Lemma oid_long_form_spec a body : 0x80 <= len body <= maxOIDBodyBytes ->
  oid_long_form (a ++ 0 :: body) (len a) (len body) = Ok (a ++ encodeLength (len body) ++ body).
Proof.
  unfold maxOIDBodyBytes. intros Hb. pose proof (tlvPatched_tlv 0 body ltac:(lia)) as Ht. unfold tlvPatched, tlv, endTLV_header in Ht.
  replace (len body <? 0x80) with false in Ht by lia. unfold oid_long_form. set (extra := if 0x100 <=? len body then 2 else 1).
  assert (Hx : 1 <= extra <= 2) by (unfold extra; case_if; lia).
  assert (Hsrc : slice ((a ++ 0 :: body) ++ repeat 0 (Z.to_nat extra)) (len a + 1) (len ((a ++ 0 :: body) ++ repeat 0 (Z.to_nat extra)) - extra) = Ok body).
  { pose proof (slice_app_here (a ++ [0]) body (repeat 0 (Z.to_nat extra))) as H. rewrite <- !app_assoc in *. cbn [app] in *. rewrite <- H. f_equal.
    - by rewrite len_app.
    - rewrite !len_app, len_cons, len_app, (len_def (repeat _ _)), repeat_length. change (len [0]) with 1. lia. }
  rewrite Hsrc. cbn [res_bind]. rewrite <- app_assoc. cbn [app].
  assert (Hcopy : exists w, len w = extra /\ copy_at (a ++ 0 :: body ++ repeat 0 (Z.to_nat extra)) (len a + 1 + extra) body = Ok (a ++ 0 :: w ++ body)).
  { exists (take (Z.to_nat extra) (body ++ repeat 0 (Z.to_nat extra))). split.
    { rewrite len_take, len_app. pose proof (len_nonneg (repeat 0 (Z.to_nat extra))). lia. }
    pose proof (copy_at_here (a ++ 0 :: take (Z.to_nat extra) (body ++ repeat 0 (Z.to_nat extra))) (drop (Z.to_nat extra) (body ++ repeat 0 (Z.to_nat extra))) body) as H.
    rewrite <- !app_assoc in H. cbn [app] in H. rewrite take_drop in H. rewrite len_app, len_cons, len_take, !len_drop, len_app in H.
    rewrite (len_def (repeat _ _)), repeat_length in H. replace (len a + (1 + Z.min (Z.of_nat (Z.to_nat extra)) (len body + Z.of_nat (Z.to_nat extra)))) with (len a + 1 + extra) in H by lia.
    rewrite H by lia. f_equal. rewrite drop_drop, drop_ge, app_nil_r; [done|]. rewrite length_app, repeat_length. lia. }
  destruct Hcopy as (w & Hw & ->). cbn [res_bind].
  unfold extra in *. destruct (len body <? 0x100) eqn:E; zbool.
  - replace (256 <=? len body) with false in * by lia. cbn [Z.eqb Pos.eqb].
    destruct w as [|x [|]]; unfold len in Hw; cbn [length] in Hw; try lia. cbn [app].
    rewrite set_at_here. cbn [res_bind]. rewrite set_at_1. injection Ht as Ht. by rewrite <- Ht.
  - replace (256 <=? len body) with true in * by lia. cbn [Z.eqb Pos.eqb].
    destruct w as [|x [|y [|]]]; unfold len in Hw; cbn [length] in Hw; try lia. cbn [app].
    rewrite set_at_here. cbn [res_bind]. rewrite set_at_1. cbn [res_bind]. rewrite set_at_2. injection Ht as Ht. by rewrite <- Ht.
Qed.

* * * * * * *

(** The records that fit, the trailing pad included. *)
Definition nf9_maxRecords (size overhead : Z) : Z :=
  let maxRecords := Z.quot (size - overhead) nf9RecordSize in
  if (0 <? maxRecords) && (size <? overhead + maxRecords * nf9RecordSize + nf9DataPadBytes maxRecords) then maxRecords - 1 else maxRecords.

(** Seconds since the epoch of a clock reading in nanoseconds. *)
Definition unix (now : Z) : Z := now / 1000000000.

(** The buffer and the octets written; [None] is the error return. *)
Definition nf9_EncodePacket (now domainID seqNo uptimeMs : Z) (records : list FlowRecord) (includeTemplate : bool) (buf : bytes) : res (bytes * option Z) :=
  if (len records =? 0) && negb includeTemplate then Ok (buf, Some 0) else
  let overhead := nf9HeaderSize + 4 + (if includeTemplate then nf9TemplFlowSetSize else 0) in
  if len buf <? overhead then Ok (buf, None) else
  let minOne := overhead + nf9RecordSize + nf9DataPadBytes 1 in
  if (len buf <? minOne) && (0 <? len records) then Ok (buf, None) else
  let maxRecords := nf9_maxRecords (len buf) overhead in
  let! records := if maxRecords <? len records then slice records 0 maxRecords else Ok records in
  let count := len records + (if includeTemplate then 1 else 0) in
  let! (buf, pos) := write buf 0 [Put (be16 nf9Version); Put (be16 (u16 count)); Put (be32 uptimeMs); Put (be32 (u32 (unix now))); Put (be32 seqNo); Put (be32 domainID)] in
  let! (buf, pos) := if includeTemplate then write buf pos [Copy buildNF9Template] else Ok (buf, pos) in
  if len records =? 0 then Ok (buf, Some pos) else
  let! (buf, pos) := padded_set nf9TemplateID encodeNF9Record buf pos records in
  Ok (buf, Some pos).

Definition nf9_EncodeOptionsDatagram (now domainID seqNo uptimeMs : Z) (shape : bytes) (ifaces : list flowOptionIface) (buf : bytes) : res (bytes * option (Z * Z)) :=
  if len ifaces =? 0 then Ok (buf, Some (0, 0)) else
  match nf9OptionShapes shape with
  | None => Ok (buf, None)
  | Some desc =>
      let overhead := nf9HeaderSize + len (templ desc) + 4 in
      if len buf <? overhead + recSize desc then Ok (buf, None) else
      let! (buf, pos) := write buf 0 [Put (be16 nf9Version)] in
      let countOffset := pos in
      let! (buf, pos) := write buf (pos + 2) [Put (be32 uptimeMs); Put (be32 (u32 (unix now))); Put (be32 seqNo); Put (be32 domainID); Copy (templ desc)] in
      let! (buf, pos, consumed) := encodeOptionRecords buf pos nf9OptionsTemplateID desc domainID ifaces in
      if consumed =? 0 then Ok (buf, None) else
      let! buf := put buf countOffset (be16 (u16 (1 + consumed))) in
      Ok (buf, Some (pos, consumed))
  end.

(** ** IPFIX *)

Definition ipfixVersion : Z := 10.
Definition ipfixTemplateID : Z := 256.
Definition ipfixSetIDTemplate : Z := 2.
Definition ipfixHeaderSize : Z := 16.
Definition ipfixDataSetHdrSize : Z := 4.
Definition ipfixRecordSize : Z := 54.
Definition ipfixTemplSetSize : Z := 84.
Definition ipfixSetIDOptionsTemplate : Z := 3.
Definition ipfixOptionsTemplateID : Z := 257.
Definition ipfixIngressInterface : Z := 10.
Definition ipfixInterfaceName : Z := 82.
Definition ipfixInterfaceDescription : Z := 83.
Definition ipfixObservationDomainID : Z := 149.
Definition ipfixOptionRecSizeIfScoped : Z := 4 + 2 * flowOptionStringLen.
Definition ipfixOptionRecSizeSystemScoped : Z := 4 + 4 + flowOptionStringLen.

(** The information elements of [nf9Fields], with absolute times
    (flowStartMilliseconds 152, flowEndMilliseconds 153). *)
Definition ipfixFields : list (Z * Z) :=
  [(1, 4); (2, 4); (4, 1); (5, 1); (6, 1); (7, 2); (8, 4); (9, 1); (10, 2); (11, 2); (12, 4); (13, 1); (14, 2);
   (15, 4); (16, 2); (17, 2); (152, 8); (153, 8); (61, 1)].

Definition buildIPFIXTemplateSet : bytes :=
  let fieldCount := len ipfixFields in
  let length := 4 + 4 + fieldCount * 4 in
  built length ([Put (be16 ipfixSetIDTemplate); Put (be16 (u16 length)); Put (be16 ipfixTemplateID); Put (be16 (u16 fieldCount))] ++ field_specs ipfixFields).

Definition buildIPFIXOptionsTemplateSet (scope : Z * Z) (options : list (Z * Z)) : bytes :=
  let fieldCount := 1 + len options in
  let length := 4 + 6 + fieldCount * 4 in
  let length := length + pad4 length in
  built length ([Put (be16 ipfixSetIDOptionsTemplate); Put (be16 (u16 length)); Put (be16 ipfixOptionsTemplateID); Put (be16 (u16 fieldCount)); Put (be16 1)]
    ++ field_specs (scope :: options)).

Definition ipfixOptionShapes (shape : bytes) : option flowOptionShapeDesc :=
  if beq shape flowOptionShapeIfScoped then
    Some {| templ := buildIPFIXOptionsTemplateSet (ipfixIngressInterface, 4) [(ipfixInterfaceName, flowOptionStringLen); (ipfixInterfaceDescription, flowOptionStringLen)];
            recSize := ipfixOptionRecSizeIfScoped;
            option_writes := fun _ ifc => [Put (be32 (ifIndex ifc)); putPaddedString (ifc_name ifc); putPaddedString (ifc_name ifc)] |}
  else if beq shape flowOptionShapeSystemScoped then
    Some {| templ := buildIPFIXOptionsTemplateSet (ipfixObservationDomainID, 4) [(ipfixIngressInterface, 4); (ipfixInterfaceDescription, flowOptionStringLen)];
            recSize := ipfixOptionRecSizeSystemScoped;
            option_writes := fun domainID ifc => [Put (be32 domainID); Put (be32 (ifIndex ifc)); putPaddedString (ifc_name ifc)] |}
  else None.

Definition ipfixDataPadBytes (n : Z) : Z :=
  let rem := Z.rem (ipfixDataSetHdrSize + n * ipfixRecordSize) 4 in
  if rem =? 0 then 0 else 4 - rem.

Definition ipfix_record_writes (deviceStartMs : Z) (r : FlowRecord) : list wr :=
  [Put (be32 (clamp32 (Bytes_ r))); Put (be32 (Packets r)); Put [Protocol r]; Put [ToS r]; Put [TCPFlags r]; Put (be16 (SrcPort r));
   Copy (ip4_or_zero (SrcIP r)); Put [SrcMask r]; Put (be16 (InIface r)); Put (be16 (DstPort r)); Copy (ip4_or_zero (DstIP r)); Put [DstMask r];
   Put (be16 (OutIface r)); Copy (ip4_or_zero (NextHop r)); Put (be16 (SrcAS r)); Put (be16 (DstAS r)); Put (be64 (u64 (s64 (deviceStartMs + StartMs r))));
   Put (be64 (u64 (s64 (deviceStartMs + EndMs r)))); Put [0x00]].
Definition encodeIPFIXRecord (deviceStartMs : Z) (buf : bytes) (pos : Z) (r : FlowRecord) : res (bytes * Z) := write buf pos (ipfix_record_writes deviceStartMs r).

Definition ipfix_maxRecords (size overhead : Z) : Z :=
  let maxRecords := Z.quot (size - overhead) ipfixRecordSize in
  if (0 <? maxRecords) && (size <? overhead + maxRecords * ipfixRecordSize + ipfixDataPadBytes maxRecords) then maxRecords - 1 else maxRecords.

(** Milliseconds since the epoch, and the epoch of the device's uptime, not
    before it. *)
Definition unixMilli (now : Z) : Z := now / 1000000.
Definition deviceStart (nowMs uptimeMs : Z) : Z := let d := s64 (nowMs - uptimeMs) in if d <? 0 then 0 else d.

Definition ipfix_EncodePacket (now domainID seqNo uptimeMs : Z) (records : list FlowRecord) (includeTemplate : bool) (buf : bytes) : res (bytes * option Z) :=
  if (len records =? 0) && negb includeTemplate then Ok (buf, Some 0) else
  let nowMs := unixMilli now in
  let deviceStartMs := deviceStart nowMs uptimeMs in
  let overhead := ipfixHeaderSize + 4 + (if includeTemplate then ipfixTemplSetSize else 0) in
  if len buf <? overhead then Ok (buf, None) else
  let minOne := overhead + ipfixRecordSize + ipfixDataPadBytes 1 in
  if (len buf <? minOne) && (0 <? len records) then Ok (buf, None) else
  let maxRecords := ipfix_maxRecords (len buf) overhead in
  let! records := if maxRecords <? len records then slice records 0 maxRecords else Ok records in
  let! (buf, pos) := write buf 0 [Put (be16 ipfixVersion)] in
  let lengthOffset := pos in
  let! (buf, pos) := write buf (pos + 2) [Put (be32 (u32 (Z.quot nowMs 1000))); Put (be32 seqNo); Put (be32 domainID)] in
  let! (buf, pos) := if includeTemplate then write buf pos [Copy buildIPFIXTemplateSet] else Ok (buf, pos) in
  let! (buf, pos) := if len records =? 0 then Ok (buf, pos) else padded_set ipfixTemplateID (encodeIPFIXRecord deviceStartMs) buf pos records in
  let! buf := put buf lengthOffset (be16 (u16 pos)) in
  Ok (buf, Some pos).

* * * * * * *

### Task prompt
Find the string "destruct" in the listing and return every line that holds it.

### Output below
  destruct Hcopy as (w & Hw & ->). cbn [res_bind].
  unfold extra in *. destruct (len body <? 0x100) eqn:E; zbool.
    destruct w as [|x [|]]; unfold len in Hw; cbn [length] in Hw; try lia. cbn [app].
    destruct w as [|x [|y [|]]]; unfold len in Hw; cbn [length] in Hw; try lia. cbn [app].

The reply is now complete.